Mention the word “confront” as in “If you don’t like the way your co-worker is doing something, confront him,” and most everyone freaks out. Even the mere suggestion to initiate discussion about someone’s chronic lateness is rebuffed because it could turn into a confrontation. What is everyone so afraid of?

First, no one wants to be seen as a demanding pain in the neck—which is what some people think they’ll look like if they speak up. I have one client who is so fearful of being seen as a “cranky witch”, that instead of assertively addressing issues with others, she laughs and hems and haws about the problem and then complains that no one gets anything done.

People are also reluctant to confront another person because, “You’re initiating a situation where you feel like you have very little control over what will happen,” says Wally Bock, author of the upcoming book, Performance Talk. That could range from hurting someone’s feeling to being physically harmed yourself.

So people clam up. They hope the problem will either go away or by dropping subtle hints, the person’s behavior will stop, says Aaron Nurick, professor of management and psychology at Bentley College in Waltham, Massachusetts.

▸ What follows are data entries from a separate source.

(* ===== verification/Cp.v ===== *)
(** * Copying a file (examples/cp)

    The two programs of the example: [iouring.go] copies through a ring,
    [stdio.go] with the [os] package.  [log.Fatal] ends the process: it is the
    result [Some]. *)

From stdpp Require Import base list gmap strings.
From Stdlib Require Import ZArith Lia.
From S2P Require Import Prelude Prog Consts Types Machine Ops Files Setup FileIO.

(** What the programs use of a file: the methods of [ReadWriteSeekerCloser] and of
    [os.File]. *)
Record File := mkFile {
  f_Read : slice -> prog Mem (Z * err);
  f_Write : slice -> prog Mem (Z * err);
  f_Close : prog Mem err
}.

Section Cp.
Context {K : Kernel}.
(** The allocator, the contents of mapped memory after setup, and the fuel of the
    loops of the library. *)
Context (alloc : Store -> Z -> Z).
Context (rd : Z -> Z) (rd_sqe : Z -> SubmitEntry_t) (rd_cqe : Z -> CompletionEntry).
Context (fuel : nat).

Definition rw_file (f : ReadWriteSeekerCloser) : File :=
  mkFile (rw_Read f) (rw_Write f) (rw_Close f).
Definition ring_file (i : ringFIO) : File := rw_file (ring_rw fuel i).
Definition os_file (fd : Z) : File :=
  mkFile (os_Read fd) (fun b => os_Write fuel fd b 0) (os_Close fd).

(** The loop; in [iouring.go] a read of nothing ends it too. *)
Fixpoint copy_loop (zero_ends : bool) (rounds : nat) (r w : File) (buf : slice) : prog Mem err :=
  match rounds with
  | O => Starve
  | S rounds =>
      '(n, e) ← f_Read r buf;
      match e with
      | Some EOF => Ret None
      | Some e => Ret (Some e)
      | None =>
          if zero_ends && (n =? 0) then Ret None
          else
            b ← slice_to buf n;
            '(_, e) ← f_Write w b;
            match e with
            | Some e => Ret (Some e)
            | None => copy_loop zero_ends rounds r w buf
            end
      end
  end.

(** The loop and the two calls of [Close]. *)
Definition copy_and_close (zero_ends : bool) (rounds : nat) (r w : File) (buf : slice) : prog Mem err :=
  e ← copy_loop zero_ends rounds r w buf;
  match e with
  | Some e => Ret (Some e)
  | None =>
      e ← f_Close r;
      match e with
      | Some e => Ret (Some e)
      | None => f_Close w
      end
  end.

(** [os.O_RDWR|os.O_CREATE|os.O_TRUNC] and [0644]. *)
Definition O_RDWR : Z := 2.
Definition O_CREATE : Z := 64.
Definition O_TRUNC : Z := 512.
Definition dst_flags : Z := Z.lor O_RDWR (Z.lor O_CREATE O_TRUNC).
Definition dst_perm : Z := 420.

(** [iouring.go] from [os.Open] on. *)
Definition iouring_copy (rounds : nat) (bufSize : Z) (srcName dstName : string) : prog Mem err :=
  '(src, e) ← os_Open srcName;
  match e with
  | Some e => Ret (Some e)
  | None =>
      '(dst, e) ← os_OpenFile dstName dst_flags dst_perm;
      match e with
      | Some e => Ret (Some e)
      | None =>
          '(r, e) ← Ring_FileReadWriter fuel src;
          match e with
          | Some e => Ret (Some e)
          | None =>
              '(w, e) ← Ring_FileReadWriter fuel dst;
              match e with
              | Some e => Ret (Some e)
              | None =>
                  buf ← make_bytes alloc bufSize;
                  match r, w with
                  | Some r, Some w => copy_and_close true rounds (rw_file r) (rw_file w) buf
                  | _, _ => Panic nil_msg
                  end
              end
          end
      end
  end.

(** [main] of [iouring.go], with the value of the flag and the other arguments. *)
Definition iouring_params : Params :=
  mkParams 0 0 0 0 0 FeatNoDrop 0 [0; 0; 0] (mkSQOff 0 0 0 0 0 0 0 0 0) (mkCQOff 0 0 0 0 0 0 0 [0; 0]).
Definition iouring_main (rounds : nat) (bufSize : Z) (args : list string) : prog Mem err :=
  e ← New rd rd_sqe rd_cqe 4096 (Some iouring_params) [];
  match e with
  | Some e => Ret (Some e)
  | None =>
      match args with
      | [src; dst] => iouring_copy rounds bufSize src dst
      | _ => Ret (Some (ErrMsg "expected src dst"))
      end
  end.

(** [unix.Fadvise]. *)
Definition Fadvise (fd offset length advice : Z) : prog Mem err :=
  r ← syscall (SysFadvise (u64 fd) (u64 offset) (u64 length) (u64 advice));
  Ret (if sys_errno r =? 0 then None else Some (Errno (sys_errno r))).

(** [log.Fatalf("expected src dst: %v", args)]: [%v] prints a slice of strings in
    brackets. *)
Definition usage (args : list string) : error :=
  ErrMsg ("expected src dst: [" +:+ String.concat " " args +:+ "]").

(** [main] of [stdio.go]; it reports any error of the first [os.Open] as missing
    arguments. *)
Definition stdio_main (rounds : nat) (bufSize : Z) (args : list string) : prog Mem err :=
  match args with
  | [srcName; dstName] =>
      '(src, e) ← os_Open srcName;
      match e with
      | Some _ => Ret (Some (usage args))
      | None =>
          '(dst, e) ← os_OpenFile dstName dst_flags dst_perm;
          match e with
          | Some e => Ret (Some e)
          | None =>
              e ← Fadvise src 0 0 3;
              match e with
              | Some e => Ret (Some e)
              | None =>
                  buf ← make_bytes alloc bufSize;
                  copy_and_close false rounds (os_file src) (os_file dst) buf
              end
          end
      end
  | _ => Ret (Some (usage args))
  end.
End Cp.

The silent treatment makes it worse with your resentment building like a “savings account collecting compound daily interest until it explodes into a needless fight,” he says.

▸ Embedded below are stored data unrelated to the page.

(** Opening a file and wrapping it, on a ring at rest. *)
Lemma wp_open_rw n keeps_up fuel name flags perm tfd content (k : ReadWriteSeekerCloser -> prog Mem err) Q T st cells idx m :
  (forall h st, k_file h (SysOpen name (u64 flags) (u64 perm)) st = (mkSysRes tfd 0, open_file tfd content st)) ->
  0 <= tfd < 2 ^ 31 -> (forall h fd, k_answer h (SysSeek fd 0 0) = mkSysRes 0 0) ->
  at_rest n T st cells idx m -> r_fileReg (m_ring m) = None ->
  (forall a m', at_rest n T (open_file tfd content st) (<[a := 0]> cells) idx m' ->
    wp n keeps_up (k (ring_rw fuel (mkFIO tfd tfd a))) Q T m') ->
  wp n keeps_up
    ('(f, e) ← os_OpenFile name flags perm;
     match e with
     | Some e => Ret (Some e)
     | None =>
         '(rw, e) ← Ring_FileReadWriter fuel f;
         match e, rw with
         | Some e, _ => Ret (Some e)
         | None, None => Panic nil_msg
         | None, Some rw => k rw
         end
     end) Q T m.
Proof.
  intros Hopen Htfd Hseek (Hrest & Hok & H0) Hreg Hk. destruct Hrest as [Hq Hc Hst Hcells Hid].
  eapply wp_blind_bind; [apply blind_os_OpenFile|by apply near_refl| |intros m1 Hn1].
  { apply runs_os_OpenFile; [apply Hopen|done]. }
  match type of Hn1 with near _ ?M _ _ => set (M1 := M) in Hn1 end.
  eapply wp_blind_bind; [apply blind_FileReadWriter|exact Hn1| |intros m2 Hn2].
  { apply (runs_FileReadWriter fuel tfd M1); [apply Hseek|done]. }
  cbn beta iota. replace (i32 tfd) with tfd by (symmetry; apply swrap_id; unfold is_sint; lia).
  eapply Hk. rewrite <- Hst, <- Hcells. split_and!; [|apply Hn2|done].
  eapply near_resting; [exact Hn2|]. split; [done|done|reflexivity|reflexivity|done].
Qed.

When you do decide to say something, “It carries too much juice behind it and then the confrontation goes south,” says Dr. Carl Robinson, a psychologist and principal of Advanced Leadership Consulting in Seattle.

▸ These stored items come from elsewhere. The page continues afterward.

(** ** The abstract file *)

(** A call on the descriptor [fd] of a file with the offset [o].  A read returns at
    most [L] bytes, and some unless it is at the end; reads and writes at a given
    offset move the offset of the file by what they transfer, and [Seek] returns
    zero.  [Seek] from the end takes its argument from the length of the contents,
    as the code does, and fails on a descriptor with no file. *)
Inductive acall (fd : Z) : fcall -> Store -> Z -> Z * err -> Store -> Z -> Prop :=
| acall_read b st o content old L bs :
    st_files st !! fd = Some content -> st_bufs st !! sl_Data b = Some old ->
    (1 <= L)%nat -> bs = read_at L content o (sl_Len b) ->
    acall fd (CRead b) st o (len bs, if len bs =? 0 then Some EOF else None)
      (set_st_bufs (<[sl_Data b := overwrite old bs]> (st_bufs st)) st) (o + len bs)
| acall_write b st o content buf bs :
    st_files st !! fd = Some content -> st_bufs st !! sl_Data b = Some buf ->
    bs = take (Z.to_nat (sl_Len b)) buf ->
    acall fd (CWrite b) st o (len bs, None)
      (set_st_files (<[fd := splice content (Z.to_nat o) bs]> (st_files st)) st) (o + len bs)
| acall_read_at b off st o content old L bs :
    st_files st !! fd = Some content -> st_bufs st !! sl_Data b = Some old ->
    (1 <= L)%nat -> bs = read_at L content off (sl_Len b) ->
    acall fd (CReadAt b off) st o (len bs, if len bs =? 0 then Some EOF else None)
      (set_st_bufs (<[sl_Data b := overwrite old bs]> (st_bufs st)) st) (o + len bs)
| acall_write_at b off st o content buf bs :
    st_files st !! fd = Some content -> st_bufs st !! sl_Data b = Some buf ->
    bs = take (Z.to_nat (sl_Len b)) buf ->
    acall fd (CWriteAt b off) st o (len bs, None)
      (set_st_files (<[fd := splice content (Z.to_nat off) bs]> (st_files st)) st) (o + len bs)
| acall_seek_start off st o :
    acall fd (CSeek off SeekStart) st o (0, None) st off
| acall_seek_current off st o :
    acall fd (CSeek off SeekCurrent) st o (0, None) st (i64 (o + off))
| acall_seek_end off st o content :
    st_files st !! fd = Some content ->
    acall fd (CSeek off SeekEnd) st o (0, None) st (i64 (len content - off))
| acall_seek_end_error off st o :
    st_files st !! fd = None ->
    acall fd (CSeek off SeekEnd) st o (0, Some (Errno EBADF)) st o
| acall_seek_unknown off whence st o :
    whence ∉ [SeekStart; SeekCurrent; SeekEnd] ->
    acall fd (CSeek off whence) st o (0, Some (ErrMsg "unknown whence")) st o.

Most folks also aren’t very skilled in what they say. They may start with something like, “You make me angry,” implying it’s your fault. In return, you feel threatened, and when that happens, “We react like the furry forest creatures that live inside us. We freeze, assess, throw up barriers and possibly take defensive action,” says Bock.

But few of us have role models for confronting someone effectively, says Dr. Tim Ursiny, author of The Coward’s Guide to Conflict. “Few people can say, ‘My parents were great at conflict” and that “’every confrontation brought them closer together and more intimate’” At work, you typically see aggressive or passive people.

To feel confident about confronting someone, you need to know how to handle conflict. So when someone is doing something that’s upsetting you, first, determine the source of the conflict for you, says Ursiny. Is it what they did, the way they did it, a difference in personality or poor communication?

Then be assertive, which as, Nurick says is, “Acting in one’s best interest by taking the other into account.” Your purpose is to inform, not attack. Preserve a relationship while getting your point across. Do that soon after the incident (unless you need time to cool off) by:
1. Focusing on the specific behavior: “You arrived 10 minutes late to our meeting”—not, “You’re unreliable.”
2. State how that made you feel: “I was irritated.”
3. State the consequences: “We couldn’t start because you had the data we needed.”

Let the other person react. Ursiny suggests that you ask for their perception of the issue, collaborate on a solution and agree to have a future talk to see how things are going.

People will be more open if you carefully introduce your comments. In the situation with my client, I suggested she start with, “I want to have a good working relationship. This isn’t easy to bring up, but…” Most people can handle the input and will appreciate your candor, says Robinson.

But this won’t work with everyone. It is, though, almost certain that at some time you will disagree with most everyone about something. Instead of just focusing on what you’re afraid will happen, consider the good that could occur. That is, that when done effectively, your conversation just could lead to a better relationship than you had before.